People grow and change. Friends sometimes grow together and sometimes not. This can be the same with loved ones, too. You may find yourself naturally growing, expanding your comfort zones, learning new skills, overcoming mental blocks, and safely risking your resources for financial gain. This may make a few of your less-desirable friends uncomfortable. Continue learning, growing, helping others, and investing. Never be bullied or intimidated to quit by negative influences or negative friends.

Pro Tip: Monitor your feelings. If someone is making you feel less than desirable, try bringing it to their attention. If nothing happens, perhaps consider slowly reducing the amount of time you spend together.

Related: Single Family Home Investing: An In-Depth Look At the Pros & Cons

2. My Graying Hair

I have made mistakes. So many mistakes. What I’ve learned so far, is “life goes on.” As hard as you may try, mistakes can, and will, happen. We should always aim to perform thorough due diligence with a clear picture of the specific real estate transaction ahead of us. Learn from all mistakes and do not beat yourself up unnecessarily.

Pro Tip: There are a few ways to learn, through trial and error and through other people’s experiences. Surround yourself with local mentors and experts. Make sure most of these folks are more active and more seasoned than you are with regards to real estate investments. Be curious and ask questions when you’re around these more experienced investors.

3. Personality Change (When You First Start Out)

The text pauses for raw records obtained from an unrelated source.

(** X6.  From a reachable provider, an action creates exactly one new
    audio element when it is a [playTrack] that takes the start branch (the
    state seen by its render does not have the track as current, or no
    element is held yet) and none otherwise: toggling, pausing, stopping,
    seeking and the callbacks never create or drop an element. *)
Theorem step_allocates p act :
  reachable p ->
  length (elements (step p act)) = length (elements p) + allocates p act.
Proof.
  intros Hreach. pose proof (reachable_wf p Hreach) as Hwf.
  assert (Hplay : forall seen trackUrl trackId,
            length (elements (playTrack seen trackUrl trackId p)) =
            length (elements p) +
            (if decide (currentTrack seen = Some trackId) then
               match audioRef p with Some _ => 0 | None => 1 end
             else 1)).
  { intros seen trackUrl trackId. unfold playTrack.
    destruct (audioRef p) as [cur|] eqn:Hcur.
    - destruct (decide _) as [Hsame|Hdiff].
      + destruct (isPlaying seen); cbn; rewrite length_alter; lia.
      + rewrite startTrack_eq, Hcur. cbn. rewrite length_app, length_alter. cbn. lia.
    - rewrite startTrack_eq, Hcur. cbn. rewrite length_app. cbn. case_decide; lia. }
  destruct act as [trackUrl trackId|seen trackUrl trackId| | |time|e];
    try rewrite step_Seek; unfold step; cbn [call allocates].
  - rewrite Hplay. case_decide as Hsame; [|done].
    by destruct (current_track_has_element p _ Hreach Hsame) as (cur & -> & _).
  - apply Hplay.
  - unfold pauseTrack. destruct (audioRef p); cbn; rewrite ?length_alter; lia.
  - unfold stopTrack. destruct (audioRef p); cbn; rewrite ?length_alter; lia.
  - destruct (audioRef p); [|lia]. destruct (is_finite time); cbn; rewrite ?length_alter; lia.
  - destruct (browser_frame e p) as (_ & -> & _). lia.
Qed.

(** X6, a second [playTrack] for "track-1" through the closure of the
    first render, which saw no current track: one more element. *)
Lemma step_allocates_witness :
  length (elements (step track1_playing (PlayFrom (audioState mount) "a.mp3" "track-1"))) =
  length (elements track1_playing) +
  allocates track1_playing (PlayFrom (audioState mount) "a.mp3" "track-1").
Proof.
  apply (step_allocates track1_playing (PlayFrom (audioState mount) "a.mp3" "track-1")).
  latest_session.
Defined.

(** X7.  When the metadata of any element of a reachable provider arrives
    (the current element or one that was replaced since), the listener
    sets the state's [duration] to that element's duration and leaves the
    other three fields as they were. *)
Theorem metadata_sets_duration p a d :
  reachable p ->
  a < length (elements p) ->
  audioState (browser (MetadataLoaded a d) p) =
    {| currentTrack := currentTrack (audioState p); isPlaying := isPlaying (audioState p);
       currentTime := currentTime (audioState p); duration := d |}.
Proof.
  intros Hreach Hlt. destruct (lookup_lt_is_Some_2 _ _ Hlt) as [el Hel].
  destruct (browser_existing p a el (reachable_wf p Hreach) Hel) as (-> & _). done.
Qed.

(** X7, the duration 42 of "track-1" arriving after "track-2" replaced it. *)
Lemma metadata_sets_duration_witness :
  audioState (browser (MetadataLoaded 0 (Finite 42)) track2_playing) =
    {| currentTrack := currentTrack (audioState track2_playing);
       isPlaying := isPlaying (audioState track2_playing);
       currentTime := currentTime (audioState track2_playing); duration := Finite 42 |}.
Proof.
  apply (metadata_sets_duration track2_playing 0 (Finite 42)).
  - latest_session.
  - vm_compute. lia.
Defined.

(** X8.  When the playback position of any element of a reachable provider
    moves, the listener sets the state's [currentTime] to that element's
    position and leaves the other three fields as they were. *)
Theorem timeupdate_sets_position p a t :
  reachable p ->
  a < length (elements p) ->
  audioState (browser (TimeAdvanced a t) p) =
    {| currentTrack := currentTrack (audioState p); isPlaying := isPlaying (audioState p);
       currentTime := t; duration := duration (audioState p) |}.
Proof.
  intros Hreach Hlt. destruct (lookup_lt_is_Some_2 _ _ Hlt) as [el Hel].
  destruct (browser_existing p a el (reachable_wf p Hreach) Hel) as (_ & -> & _). done.
Qed.

(** X8, "track-1" reaching second 7. *)
Lemma timeupdate_sets_position_witness :
  audioState (browser (TimeAdvanced 0 (Finite 7)) track1_loaded) =
    {| currentTrack := currentTrack (audioState track1_loaded);
       isPlaying := isPlaying (audioState track1_loaded);
       currentTime := Finite 7; duration := duration (audioState track1_loaded) |}.
Proof.
  apply (timeupdate_sets_position track1_loaded 0 (Finite 7)).
  - latest_session.
  - vm_compute. lia.
Defined.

After six months of active real estate investing, you will be a very different person than who you currently are now. While actively investing, you should ideally be speaking with buyers, sellers, brokers, attorneys, handymen, inspectors, etc. on a very regular basis. While speaking with some of these individuals, you will be lied to, made fun of, insulted, belittled, praised, bullied, encouraged, and more. You will be placed in situations you’ve never been through or even considered. Through it all, you should aim to learn and implement something new each day.

Pro Tip: Surround yourself with positiveness and motivation. Be open to adapting. The world can be a negative place, and we all need as much positive reinforcement as we can get.

4. Lost Nights and Weekends

While I certainly would not describe myself as a seminar junkie, I have spent many sunny weekends inside affordable seminars and classes in order to further my real estate education. These classes are often put on by your local real estate groups, real estate schools, city, or hardware stores. While in these classes, seminars, and events, we lose quality time with family and friends who are off having fun shopping, watching movies, going to the beach, or playing sports.

Pro Tip: While it can be very important to specialize within a certain real estate investing niche, there is much more to know about real estate if you are interested. Aim to be a real estate investing sponge. Attend real estate educational classes that don’t lead to sales pitches. Aim to learn a few lessons, and leave behind the information you don’t need. Look for very affordable classes held by active investors or real estate professionals locally. Grow your knowledge of real estate, make new friends, and ask questions along the way.

Related: 6 Reasons You Should Not Get Your Real Estate License 

5. Missing Office Parties

Some of the best memories from my old nine-to-five jobs were the office holiday parties. We got to see and spend time with work friends and colleagues in our “normal” clothes without the typical office hierarchy. If you have a traditional job, then I hope that your company has extremely fun holiday parties.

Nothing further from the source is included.